Vanille-Tour

Sa.,27. Feb. 2021, Franz.Polynesien/Tahaa/Hurepiti, Tag 2463, 21.369 sm von HH

„Ich habe gelesen, dass über Tahaa zur Hauptsaison der Vanille-Ernte ein betörender Vanilleduft hängen soll. Stimmt das?“, frage ich Noah. „Das habe ich auch gelesen“, lacht er, „und noch nie gerochen.“ Wir stehen inmitten einer Vanille-Plantage auf einer geführten Tour rund um Tahaa. Zur kühlen Jahreszeit, im Juli/August haben die Vanille-Orchideen Hochsaison. Aber ein paar Pflanzen tun uns den Gefallen und tragen auch bei dreißig Grad ein paar Blüten. Somit kann Noah uns zeigen, wie eine Vanille-Blüte bestäubt wird. Das müssen Menschen übernehmen, denn die Bienen und Kolibris, die im Ursprungsland der Vanille – in Mexiko – diesen Job übernehmen, gibt es in Französisch Polynesien nicht. Die Spanier, die bei der Unterwerfung von Mexiko den Geschmack der Vanille kennen lernten, brachten die Pflanze mit nach Europa. Aber alle Hof-Gärtner in den Königshäusern in der alten Welt, brachten die Pflanzen nur zum Blühen. Schoten blieben ihnen versagt. Erst 1836 entdeckte man, dass eine „künstliche“ Befruchtung den Erfolg bringt.
Eine Vanille-Blüte zu bestäuben ist ein Job bei dem man nicht einschlafen darf. Diese Blüte hält nur einen Tag.

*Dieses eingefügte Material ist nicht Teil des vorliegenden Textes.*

(* ===== verification/PageAlloc.v ===== *)
(** * Physical page allocator: src/src/kernel/page_alloc.c

    The allocator's statics are one record; the free list is threaded through
    the first word of each free page of physical memory, as in the code.  The
    linker symbol [__kernel_end] is a parameter of [page_allocator_init]. *)

From S2P Require Import Prelude Machine.

Open Scope kernel_scope.

Definition PAGE_STATE_UNUSED : Z := 0.
Definition PAGE_STATE_FREE : Z := 1.
Definition PAGE_STATE_ALLOCATED : Z := 2.
Definition QEMU_VIRT_MAX_PAGES : Z := QEMU_VIRT_RAM_SIZE / PAGE_SIZE.

(** [struct page]; an entry of [pages] that was never written is zero. *)
Record page : Type := Page { pg_state : Z; pg_ref_count : Z }.

#[export] Instance eta_page : Eta page := λ p, Page (pg_state p) (pg_ref_count p).

Record pastate : Type := PaState {
  pa_machine : machine;
  page_free_list_pa : Z;
  total_pages : Z;
  free_pages : Z;
  reserved_bytes : Z;
  managed_start : Z;
  managed_end : Z;
  invalid_free_count : Z;
  double_free_count : Z;
  pages : gmap Z page;
}.

#[export] Instance eta_pastate : Eta pastate := λ s,
  PaState (pa_machine s) (page_free_list_pa s) (total_pages s) (free_pages s)
    (reserved_bytes s) (managed_start s) (managed_end s) (invalid_free_count s)
    (double_free_count s) (pages s).

#[export, refine] Instance sub_machine_pa : Sub machine pastate := {
  sub_get := pa_machine;
  sub_set := λ m s, s <| pa_machine := m |>;
}.
Proof. all: intros; by destruct t. Defined.

(** ** Address arithmetic *)

Definition align_up (value alignment : Z) : Z := align_up64 value alignment.

Definition page_pa_to_ptr (enabled : bool) (pa : Z) : Z :=
  if enabled then pa_to_va pa else pa.

Definition page_ptr_to_pa (enabled : bool) (ptr : Z) : Z :=
  if enabled && (KERNEL_VA_OFFSET <=? ptr) then va_to_pa ptr else ptr.

Definition page_index_from_address (address : Z) : Z :=
  u64 (address - QEMU_VIRT_RAM_BASE) / PAGE_SIZE.

Definition page_address_is_in_ram (address : Z) : bool :=
  (QEMU_VIRT_RAM_BASE <=? address) && (address <? QEMU_VIRT_RAM_BASE + QEMU_VIRT_RAM_SIZE).

Definition page_state_name_from_value (st : Z) : string :=
  if st =? PAGE_STATE_UNUSED then "unused"
  else if st =? PAGE_STATE_FREE then "free"
  else if st =? PAGE_STATE_ALLOCATED then "allocated"
  else "unknown".

(** The addresses a loop [for (a = start; a < stop; a += PAGE_SIZE)] visits. *)
Definition page_range (start stop : Z) : list Z :=
  (λ k, start + PAGE_SIZE * k) <$> upto 0 ((stop - start + (PAGE_SIZE - 1)) / PAGE_SIZE).

(** ** Accesses to [pages[]] *)

Definition page_at (s : pastate) (idx : Z) : page := default (Page 0 0) (pages s !! idx).

Definition idx_ok (idx : Z) : bool := (0 <=? idx) && (idx <? QEMU_VIRT_MAX_PAGES).

Definition get_page (idx : Z) : M pastate page :=
  λ s, if idx_ok idx then Some (page_at s idx, s) else None.

Definition put_page (idx : Z) (p : page) : M pastate unit :=
  λ s, if idx_ok idx then Some ((), s <| pages := <[idx := p]> (pages s) |>) else None.

Definition set_page_state (idx st : Z) : M pastate unit :=
  p ← get_page idx; put_page idx (p <| pg_state := st |>).

Definition set_page_ref (idx r : Z) : M pastate unit :=
  p ← get_page idx; put_page idx (p <| pg_ref_count := r |>).

Definition set_free_list (pa : Z) : M pastate unit :=
  modify (λ s, s <| page_free_list_pa := pa |>).

Definition lock_page : M pastate unit := up (spin_lock_irqsave L_page).
Definition unlock_page : M pastate unit := up (spin_unlock_irqrestore L_page).

Definition page_allocator_warn (message : string) (address : Z) : M pastate unit :=
  up (emit (Ev_warn message address)).

(** ** Operations *)

Definition zero_page (page_pa : Z) : M pastate unit :=
  enabled ← up mmu_is_enabled;
  let words := page_pa_to_ptr enabled page_pa in
  forM_ (upto 0 (PAGE_SIZE / 8)) (λ index, up (store64 (words + 8 * index) 0)).

(** [node->next = free_list; free_list = page_addr], the push every path shares. *)
Definition push_free (page_addr : Z) : M pastate unit :=
  enabled ← up mmu_is_enabled;
  head ← gets page_free_list_pa;
  up (store64 (page_pa_to_ptr enabled page_addr) head) ;;
  set_free_list page_addr.

Definition count_free_list_nodes : M pastate Z :=
  node_pa ← gets page_free_list_pa;
  whileM (Z.to_nat (QEMU_VIRT_MAX_PAGES + 1)) (λ '(node_pa, count),
    if node_pa =? 0 then mret (inr count) else
    enabled ← up mmu_is_enabled;
    next ← up (load64 (page_pa_to_ptr enabled node_pa));
    mret (inl (page_ptr_to_pa enabled next, count + 1)))
  (node_pa, 0).

Definition page_allocator_rebuild_free_list : M pastate unit :=
  set_free_list 0 ;;
  start ← gets managed_start;
  stop ← gets managed_end;
  forM_ (reverse (page_range start stop)) (λ page_addr,
    p ← get_page (page_index_from_address page_addr);
    whenM (pg_state p =? PAGE_STATE_FREE) (push_free page_addr)).

Definition page_allocator_init (kernel_end : Z) : M pastate unit :=
  let ram_end := QEMU_VIRT_RAM_BASE + QEMU_VIRT_RAM_SIZE in
  let start := align_up (va_to_pa kernel_end) PAGE_SIZE in
  modify (λ s, s <| managed_start := start |> <| managed_end := ram_end |>
                 <| reserved_bytes := u64 (start - QEMU_VIRT_RAM_BASE) |>
                 <| page_free_list_pa := 0 |> <| total_pages := 0 |>
                 <| free_pages := 0 |> <| invalid_free_count := 0 |>
                 <| double_free_count := 0 |>) ;;
  forM_ (upto 0 QEMU_VIRT_MAX_PAGES) (λ page_index,
    set_page_state page_index PAGE_STATE_UNUSED ;;
    set_page_ref page_index 0) ;;
  forM_ (page_range start ram_end) (λ page_addr,
    push_free page_addr ;;
    set_page_state (page_index_from_address page_addr) PAGE_STATE_FREE ;;
    modify (λ s, s <| total_pages := u64 (total_pages s + 1) |>
                   <| free_pages := u64 (free_pages s + 1) |>)).

Definition page_alloc : M pastate Z :=
  lock_page ;;
  page_pa ← gets page_free_list_pa;
  if page_pa =? 0 then unlock_page ;; mret 0 else
  enabled ← up mmu_is_enabled;
  next ← up (load64 (page_pa_to_ptr enabled page_pa));
  set_free_list (page_ptr_to_pa enabled next) ;;
  let idx := page_index_from_address page_pa in
  set_page_state idx PAGE_STATE_ALLOCATED ;;
  set_page_ref idx 1 ;;
  modify (λ s, s <| free_pages := u64 (free_pages s - 1) |>) ;;
  unlock_page ;;
  zero_page page_pa ;;
  mret page_pa.

(** The body of the claim loop of [page_alloc_contiguous]. *)
Definition claim_run (run_start page_count : Z) : M pastate unit :=
  forM_ (upto 0 page_count) (λ offset,
    let alloc_addr := run_start + offset * PAGE_SIZE in
    let alloc_idx := page_index_from_address alloc_addr in
    set_page_state alloc_idx PAGE_STATE_ALLOCATED ;;
    set_page_ref alloc_idx 1 ;;
    zero_page alloc_addr).

(** One step of its scan: the locals are [run_start] and [run_length]. *)
Definition scan_run (page_count : Z) : (Z * Z) → Z → M pastate ((Z * Z) + Z) :=
  λ '(run_start, run_length) page_addr,
    p ← get_page (page_index_from_address page_addr);
    if pg_state p =? PAGE_STATE_FREE then
      let run_start := if run_length =? 0 then page_addr else run_start in
      let run_length := run_length + 1 in
      if run_length =? page_count then
        claim_run run_start page_count ;;
        modify (λ s, s <| free_pages := u64 (free_pages s - page_count) |>) ;;
        page_allocator_rebuild_free_list ;;
        unlock_page ;;
        mret (inr run_start)
      else mret (inl (run_start, run_length))
    else mret (inl (run_start, 0)).

Definition page_alloc_contiguous (page_count : Z) : M pastate Z :=
  lock_page ;;
  fp ← gets free_pages;
  if (page_count =? 0) || (fp <? page_count) then unlock_page ;; mret 0 else
  start ← gets managed_start;
  stop ← gets managed_end;
  r ← iterM (page_range start stop) (scan_run page_count) (0, 0);
  match r with
  | inr run_start => mret run_start
  | inl _ => unlock_page ;; mret 0
  end.

Definition bump_invalid : M pastate unit :=
  modify (λ s, s <| invalid_free_count := u64 (invalid_free_count s + 1) |>).
Definition bump_double : M pastate unit :=
  modify (λ s, s <| double_free_count := u64 (double_free_count s + 1) |>).

Definition page_free (page : Z) : M pastate unit :=
  lock_page ;;
  if page =? 0 then unlock_page else
  if negb (Z.land page (PAGE_SIZE - 1) =? 0) then
    bump_invalid ;; unlock_page ;;
    page_allocator_warn "ignoring unaligned page free" page
  else
  start ← gets managed_start;
  stop ← gets managed_end;
  if (page <? start) || (stop <=? page) then
    bump_invalid ;; unlock_page ;;
    page_allocator_warn "ignoring out-of-range page free" page
  else
  let idx := u32 (page_index_from_address page) in
  p ← get_page idx;
  if negb (pg_state p =? PAGE_STATE_ALLOCATED) then
    bump_double ;; unlock_page ;;
    page_allocator_warn "ignoring duplicate or invalid page free" page
  else if 1 <? pg_ref_count p then
    set_page_ref idx (u16 (pg_ref_count p - 1)) ;; unlock_page
  else
    set_page_ref idx 0 ;;
    push_free page ;;
    set_page_state idx PAGE_STATE_FREE ;;
    modify (λ s, s <| free_pages := u64 (free_pages s + 1) |>) ;;
    unlock_page.

Definition page_ref_inc (pa : Z) : M pastate unit :=
  lock_page ;;
  start ← gets managed_start;
  stop ← gets managed_end;
  if (pa <? start) || (stop <=? pa) then unlock_page else
  let idx := u32 (page_index_from_address pa) in
  p ← get_page idx;
  if negb (pg_state p =? PAGE_STATE_ALLOCATED) || (pg_ref_count p =? 0)
     || (pg_ref_count p =? u16 (not32 0))
  then unlock_page
  else set_page_ref idx (u16 (pg_ref_count p + 1)) ;; unlock_page.

Definition page_ref_dec (pa : Z) : M pastate Z :=
  lock_page ;;
  start ← gets managed_start;
  stop ← gets managed_end;
  if (pa <? start) || (stop <=? pa) then unlock_page ;; mret 0 else
  let idx := u32 (page_index_from_address pa) in
  p ← get_page idx;
  if negb (pg_state p =? PAGE_STATE_ALLOCATED) || (pg_ref_count p =? 0)
  then unlock_page ;; mret 0
  else
  let r := u16 (pg_ref_count p - 1) in
  set_page_ref idx r ;;
  if negb (r =? 0) then unlock_page ;; mret 0 else
  push_free pa ;;
  set_page_state idx PAGE_STATE_FREE ;;
  modify (λ s, s <| free_pages := u64 (free_pages s + 1) |>) ;;
  unlock_page ;;
  mret 1.

Definition page_ref_get (pa : Z) : M pastate Z :=
  lock_page ;;
  start ← gets managed_start;
  stop ← gets managed_end;
  if (pa <? start) || (stop <=? pa) then unlock_page ;; mret 0 else
  let idx := u32 (page_index_from_address pa) in
  p ← get_page idx;
  if negb (pg_state p =? PAGE_STATE_ALLOCATED) then unlock_page ;; mret 0
  else unlock_page ;; mret (pg_ref_count p).

Definition page_free_contiguous (page page_count : Z) : M pastate unit :=
  if (page =? 0) || (page_count =? 0) then mret () else
  lock_page ;;
  if negb (Z.land page (PAGE_SIZE - 1) =? 0) then
    bump_invalid ;; unlock_page ;;
    page_allocator_warn "ignoring unaligned contiguous page free" page
  else
  start ← gets managed_start;
  stop ← gets managed_end;
  if (page <? start) || (stop <? u64 (page + u64 (page_count * PAGE_SIZE))) then
    bump_invalid ;; unlock_page ;;
    page_allocator_warn "ignoring out-of-range contiguous page free" page
  else
  r ← iterM (upto 0 page_count) (λ (_ : unit) offset,
        let free_addr := u64 (page + offset * PAGE_SIZE) in
        p ← get_page (page_index_from_address free_addr);
        if negb (pg_state p =? PAGE_STATE_ALLOCATED) then
          bump_double ;; unlock_page ;;
          page_allocator_warn "ignoring duplicate or invalid contiguous page free" free_addr ;;
          mret (inr ())
        else mret (inl ())) ();
  match r with
  | inr _ => mret ()
  | inl _ =>
      forM_ (upto 0 page_count) (λ offset,
        let free_addr := u64 (page + offset * PAGE_SIZE) in
        set_page_state (page_index_from_address free_addr) PAGE_STATE_FREE) ;;
      modify (λ s, s <| free_pages := u64 (free_pages s + page_count) |>) ;;
      page_allocator_rebuild_free_list ;;
      unlock_page
  end.

(** ** Counters and the consistency check *)

Definition page_allocator_total_pages : M pastate Z := gets total_pages.
Definition page_allocator_free_pages : M pastate Z := gets free_pages.
Definition page_allocator_reserved_bytes : M pastate Z := gets reserved_bytes.
Definition page_allocator_invalid_free_count : M pastate Z := gets invalid_free_count.
Definition page_allocator_double_free_count : M pastate Z := gets double_free_count.
Definition page_allocator_managed_start : M pastate Z := gets managed_start.

Definition page_allocator_page_state_name (address : Z) : M pastate string :=
  if negb (Z.land address (PAGE_SIZE - 1) =? 0) then mret "unaligned"
  else if negb (page_address_is_in_ram address) then mret "out-of-range"
  else p ← get_page (page_index_from_address address);
       mret (page_state_name_from_value (pg_state p)).

(** Its first loop: (free, allocated, mismatches) over the managed window. *)
Definition count_states (start stop : Z) : M pastate (Z * Z * Z) :=
  foldM (page_range start stop) (λ '(nfree, nalloc, mismatches) page_addr,
    p ← get_page (page_index_from_address page_addr);
    mret (if pg_state p =? PAGE_STATE_FREE then (nfree + 1, nalloc, mismatches)
          else if pg_state p =? PAGE_STATE_ALLOCATED then (nfree, nalloc + 1, mismatches)
          else (nfree, nalloc, mismatches + 1))) (0, 0, 0).

Definition page_allocator_check_consistency : M pastate Z :=
  start ← gets managed_start;
  stop ← gets managed_end;
  '(state_free_pages, state_allocated_pages, mismatches) ← count_states start stop;
  total ← gets total_pages;
  free ← gets free_pages;
  let mismatches := if state_free_pages + state_allocated_pages =? total
                    then mismatches else mismatches + 1 in
  let mismatches := if state_free_pages =? free then mismatches else mismatches + 1 in
  free_list_nodes ← count_free_list_nodes;
  let mismatches := if free_list_nodes =? free then mismatches else mismatches + 1 in
  mret mismatches.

Bereits am Nachmittag machen die Blüten schlapp und die Chance zur Befruchtung ist verloren. Als seine Eltern selber noch eine Vanille-Farm hatten, hat sein Vater über tausend Blüten am Tag geschafft, berichtet Noah. Nach dem Totalverlust ihrer Pflanzen durch einen Pilzbefall hat die Familie das Vanille-Geschäft aufgegeben und veranstaltet jetzt nur noch geführte Touren.

Vanille-Blüte – vergängliche Schönheit – Haltbarkeit nur ein knapper Tag

Die Blütenblätter werden umgestülpt, bis der Pollen zum Vorschein kommt

Der Pollen wird in die Pollentasche gegeben, leicht zugedrückt und fertig ist die Hochzeit

Die Vanille-Orchidee ist eine Rankpflanze und wird in mehreren Buchten um einen zwei Meter langen Stock gewunden. Bis zu fünfzehn Meter kann eine Vanille-Orchidee lang werden. Der Trägerstock muss also in der Lage sein später das Gewicht der ausgwachsenen Orchidee zu tragen. Da wir uns in einer ‚Open-Air‘ Plantage befinden, wird einfach ein „Weiden“stock in die Erde gesteckt, der bereits zwei Wochen später angewachsen ist. Der Orchideen-Steckling wird daneben gepflanzt. Jetzt braucht man Geduld, denn erst nach ungefähr drei Jahren zeigen sich die ersten Blüten. In der Zeit werden die Ranken immer wieder um ihren Trägerstock gewickelt.
Erscheinen die Blüten kommt es zur menschlichen Befruchtung – der Hochzeit. Und wieder braucht man Geduld. Erst neun Monate später sind die Schoten ausgereift. Sie werden schwarz und fallen ab. Jetzt braucht man sie „nur“ noch zu trocknen. Dies ist eine so aufwendige Arbeit über mehrere Wochen, dass viele Vanille-Bauern diese Arbeit nicht mehr selber übernehmen. Auf Tahaa gibt es drei Betriebe, die sich um die Trocknung und Fermentierung der Vanille-Schoten kümmern.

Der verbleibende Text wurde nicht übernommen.